Find the line with "injection Hb1 as" and the line with "- destruct (Hlook" in the entries below; output exactly those two lines, every line between them, and no others.

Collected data
━━━━━━━━

(** * Scenario player utilities: a shallow embedding of
      [tools/scenario-player/scenario_player/utils.py] and [main.py]

    The first half holds the model, one module per class or function of the
    Python modules:
    - [FrozenDict]: the immutable dict subclass and its cached hash;
    - [LogBuffer]: the bounded line buffer behind the live log view;
    - [Waiter]: [wait_for_txs], the transaction confirmation waiter, on a
      clock that counts whole milliseconds and advances by the time slept;
    - [WaiterTiming]: the same function on the clock Python reads, with
      binary64 arithmetic and a clock that belongs to the surroundings;
    - [Token]: [get_or_deploy_token];
    - [Gas]: [get_gas_price_strategy];
    - [TimeOutHTTPAdapter]: the HTTP adapter with a default timeout;
    - [RawInput]: the [raw_input] context manager;
    - [Main]: [send_notification_mail] and the command [main];
    - [Ui]: [_ui], the loop that draws the terminal.
    The second half holds what is proved of each, in modules of the same
    names followed by [Facts].

    Python exceptions are values of [exn]. Code that reads the clock, talks
    to the chain client or mutates an object is written in a state and
    exception monad over an explicit world; the chain client, the web3
    strategies and the contract manager are parameters. *)

From Stdlib Require Import ZArith NArith List String Ascii Bool Lia Permutation DecimalString.
From Stdlib Require Import Floats.PrimFloat Floats.FloatOps Floats.SpecFloat.
From stdpp Require Import base option list gmap strings.

(* The literals [.1] and [.5] of the Python source are written as they are
   there; they denote the nearest binary64 numbers, there as here. *)
#[local] Set Warnings "-inexact-float".

Local Open Scope string_scope.
Local Open Scope list_scope.
Local Open Scope Z_scope.

(** ** Python exceptions raised or propagated by the module *)

Inductive exn : Type :=
| TypeError (msg : string)
| IndexError
| ValueError (msg : string)
| ScenarioTxError (msg : string)
| RpcError (err : string)          (* whatever the JSON-RPC client raised *)
| AddressWithoutCode (what : string)
| KeyError
| OverflowError (msg : string)
| DanglingReference.               (* model only: a list object that was never allocated *)

(* ===================================================================== *)
(** * FrozenDict *)
(* ===================================================================== *)

Module FrozenDict.

Section Dict.

(** Keys are compared with [==]; [hash] is Python's [hash((k, v))], which
    raises [TypeError] when the key or the value is unhashable ([None] here). *)
Context {K V : Type} `{EqDecision K}.
Variable hash : K * V -> option Z.
(** X10. [ResetByLeafPred] lays the examples out by leaf: for a
    prediction with one valid leaf id per example, no longer than
    [indices_], it completes; afterwards there are num_leaves leaves, the
    range of each leaf holds, in increasing order, the examples predicted
    on it, the ranges follow one another without gap or overlap from
    position 0 on, and, when the prediction covers all num_data examples
    and no bagging subset is set, the partition invariant holds. *)
Theorem ResetByLeafPred_partition (dp : DataPartition) (leaf_pred : list Z)
        (num_leaves : Z) :
  wf dp -> 0 <= num_leaves ->
  lengthZ leaf_pred <= num_data_ dp -> num_data_ dp <= INT_MAX ->
  Forall (fun p => 0 <= p < num_leaves) leaf_pred ->
  exists dp',
    ResetByLeafPred leaf_pred num_leaves dp = Some dp' /\
    wf dp' /\ num_leaves_ dp' = num_leaves /\
    (forall leaf, 0 <= leaf < num_leaves ->
       leaf_range dp' leaf = on_leaf leaf_pred leaf) /\
    sumZ (leaf_count_ dp') = lengthZ leaf_pred /\
    tiles dp' (lengthZ leaf_pred) /\
    (used_data_indices_ dp = None -> lengthZ leaf_pred = num_data_ dp ->
     partition_invariant dp').
Proof.
  intros Hwf Hk Hn Hmax Hvalid.
  pose proof Hwf as (Llb & Llc & Lidx & Ltl & Ltr & Lob & Llcb & Lrcb & Llw & Lrw).
  set (n := lengthZ leaf_pred) in *.
  set (M := on_leaf_upto leaf_pred n <$> seqZ 0 num_leaves).
  assert (lengthZ M = num_leaves) as LM
    by (subst M; rewrite length_fmap, length_seqZ; lia).
  assert (forall l, 0 <= l < num_leaves ->
            M !! Z.to_nat l = Some (on_leaf leaf_pred l)) as HM
    by (intros l Hl; by apply on_leaf_upto_lookup).
  assert (concat M ≡ₚ seqZ 0 n) as Hperm.
  { pose proof (concat_on_leaf_upto leaf_pred num_leaves (Z.to_nat n) Hk
                  ltac:(lia) Hvalid) as H.
    by rewrite Z2Nat.id in H by lia. }
  assert (lengthZ (concat M) = n) as LcM
    by (rewrite Hperm, length_seqZ; lia).
  unfold ResetByLeafPred. cbv zeta.
  set (dp0 := ResetLeaves num_leaves dp).
  assert (num_leaves_ dp0 = num_leaves) as Hnl0 by done.
  assert (lengthZ (leaf_begin_ dp0) = num_leaves /\
          lengthZ (leaf_count_ dp0) = num_leaves /\
          indices_ dp0 = indices_ dp) as (Llb0 & Llc0 & Hidx0).
  { subst dp0. unfold ResetLeaves, vresize. cbv zeta. norm_dp.
    rewrite !length_resize. split_and!; (done || lia). }
  rewrite Hnl0. rewrite wrap32_id by (fold n; range32). fold n.
  rewrite (replicate_nil_on_leaf leaf_pred).
  rewrite (push_back_loop_spec leaf_pred num_leaves (Z.to_nat n) 0)
    by (done || lia).
  replace (0 + Z.of_nat (Z.to_nat n)) with n by lia. fold M.
  cbn [mbind option_bind].
  destruct (layout_loop_spec M (Z.to_nat num_leaves) 0 dp0 ltac:(lia)
              ltac:(lia) ltac:(lia) ltac:(lia) ltac:(rewrite Hidx0; lia)
              ltac:(lia))
    as (lb & lc & Hrun & Hlb & Hlc & Hnew & _).
  rewrite write_pos_0 in Hrun. rewrite Hrun. clear Hrun.
  change (Z.to_nat 0) with 0%nat. rewrite drop_0, Hidx0.
  set (dp' := set_indices _ _).
  assert (forall l, 0 <= l < num_leaves ->
            lb !! Z.to_nat l = Some (write_pos M l) /\
            lc !! Z.to_nat l = Some (lengthZ (on_leaf leaf_pred l))) as Hlook
    by (intros l Hl; apply (Hnew l); [lia | by apply HM]).
  assert (forall l, 0 <= l < num_leaves ->
            0 <= write_pos M l /\
            write_pos M l + lengthZ (on_leaf leaf_pred l) = write_pos M (l + 1) /\
            write_pos M (l + 1) <= n) as Hwp.
  { intros l Hl.
    destruct (write_pos_succ M l _ ltac:(lia) (HM l Hl)) as [-> _].
    pose proof (write_pos_bounds M l). pose proof (write_pos_bounds M (l + 1)).
    destruct (write_pos_succ M l _ ltac:(lia) (HM l Hl)) as [E _]. lia. }
  assert (wf dp') as Hwf'.
  { subst dp' dp0. unfold wf, ResetLeaves, vresize. cbv zeta. norm_dp.
    rewrite length_splice by lia.
    split_and!; try done; lia. }
  assert (tiles dp' n) as Htiles.
  { split_and!.
    - intros leaf b c Hl Hb Hc. subst dp'. norm_dp.
      apply lookup_lt_Some in Hb as Hlt.
      destruct (Hlook leaf ltac:(lia)) as [Hb' Hc'].
      rewrite Hb' in Hb. rewrite Hc' in Hc.
      injection Hb as <-. injection Hc as <-.
      destruct (Hwp leaf ltac:(lia)) as (? & ? & ?). lia.
    - intros p Hp.
      destruct (write_pos_cover M p ltac:(lia)) as (l & ids & Hids & Hin).
      apply lookup_lt_Some in Hids as Hlt.
      destruct (Hlook (Z.of_nat l) ltac:(lia)) as [Hb' Hc'].
      rewrite <- (Nat2Z.id l) in Hids.
      rewrite (HM (Z.of_nat l) ltac:(lia)) in Hids. injection Hids as <-.
      exists (Z.of_nat l), (write_pos M (Z.of_nat l)),
             (lengthZ (on_leaf leaf_pred (Z.of_nat l))).
      subst dp'. norm_dp. split_and!; try done; lia.
    - assert (forall p l1 l2, in_leaf dp' l1 p -> in_leaf dp' l2 p ->
                              ~ l1 < l2) as Hlt.
      { intros p l1 l2 (b1 & c1 & Hl1 & Hb1 & Hc1 & Hin1)
               (b2 & c2 & Hl2 & Hb2 & Hc2 & Hin2) Hlt.
        subst dp'. norm_dp.
        apply lookup_lt_Some in Hb1 as Hlt1. apply lookup_lt_Some in Hb2 as Hlt2.
        destruct (Hlook l1 ltac:(lia)) as [Hb1' Hc1'].
        destruct (Hlook l2 ltac:(lia)) as [Hb2' Hc2'].
        rewrite Hb1' in Hb1. rewrite Hc1' in Hc1.
        rewrite Hb2' in Hb2. rewrite Hc2' in Hc2.
        injection Hb1 as <-. injection Hc1 as <-.
        injection Hb2 as <-. injection Hc2 as <-.
        destruct (Hwp l1 ltac:(lia)) as (_ & E1 & _).
        pose proof (write_pos_mono M (l1 + 1) l2 ltac:(lia)). lia. }
      intros p l1 l2 H1 H2.
      pose proof (Hlt p l1 l2 H1 H2). pose proof (Hlt p l2 l1 H2 H1). lia. }
  assert (sumZ (leaf_count_ dp') = n) as Hsum.
  { subst dp'. norm_dp.
    assert (lc = (fun ids => lengthZ ids) <$> M) as ->.
    { apply list_eq. intros j. rewrite list_lookup_fmap.
      destruct (decide (Z.of_nat j < num_leaves)) as [Hj|Hj].
      - destruct (Hlook (Z.of_nat j) ltac:(lia)) as [_ Hc'].
        rewrite Nat2Z.id in Hc'. rewrite Hc'.
        pose proof (HM (Z.of_nat j) ltac:(lia)) as HMj.
        rewrite Nat2Z.id in HMj. by rewrite HMj.
      - rewrite !lookup_ge_None_2 by lia. done. }
    by rewrite sumZ_lengths_plain. }
  exists dp'. split_and!; try done.
  - intros leaf Hl. destruct (Hlook leaf Hl) as [Hb Hc].
    destruct (Hwp leaf Hl) as (? & ? & ?).
    rewrite (leaf_range_eq dp' leaf _ _ ltac:(lia) Hb Hc).
    subst dp'. norm_dp.
    rewrite slice_splice_prefix by lia.
    apply slice_concat_at; [lia | by apply HM].
  - intros Hnone Hall. unfold partition_invariant. cbv zeta.
    assert (active dp' = seqZ 0 n) as ->.
    { unfold active. subst dp' dp0. unfold ResetLeaves. cbv zeta. norm_dp.
      by rewrite Hnone, Hall. }
    rewrite length_seqZ, Z2Nat.id by lia.
    split_and!; try done.
    subst dp'. norm_dp.
    assert (slice (splice (indices_ dp) 0 (concat M)) 0 n = concat M) as ->;
      [|done].
    rewrite <- LcM. apply slice_splice_same; lia.
Qed.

━━━━━━━━

**Your solution**
        injection Hb1 as <-. injection Hc1 as <-.
        injection Hb2 as <-. injection Hc2 as <-.
        destruct (Hwp l1 ltac:(lia)) as (_ & E1 & _).
        pose proof (write_pos_mono M (l1 + 1) l2 ltac:(lia)). lia. }
      intros p l1 l2 H1 H2.
      pose proof (Hlt p l1 l2 H1 H2). pose proof (Hlt p l2 l1 H2 H1). lia. }
  assert (sumZ (leaf_count_ dp') = n) as Hsum.
  { subst dp'. norm_dp.
    assert (lc = (fun ids => lengthZ ids) <$> M) as ->.
    { apply list_eq. intros j. rewrite list_lookup_fmap.
      destruct (decide (Z.of_nat j < num_leaves)) as [Hj|Hj].
      - destruct (Hlook (Z.of_nat j) ltac:(lia)) as [_ Hc'].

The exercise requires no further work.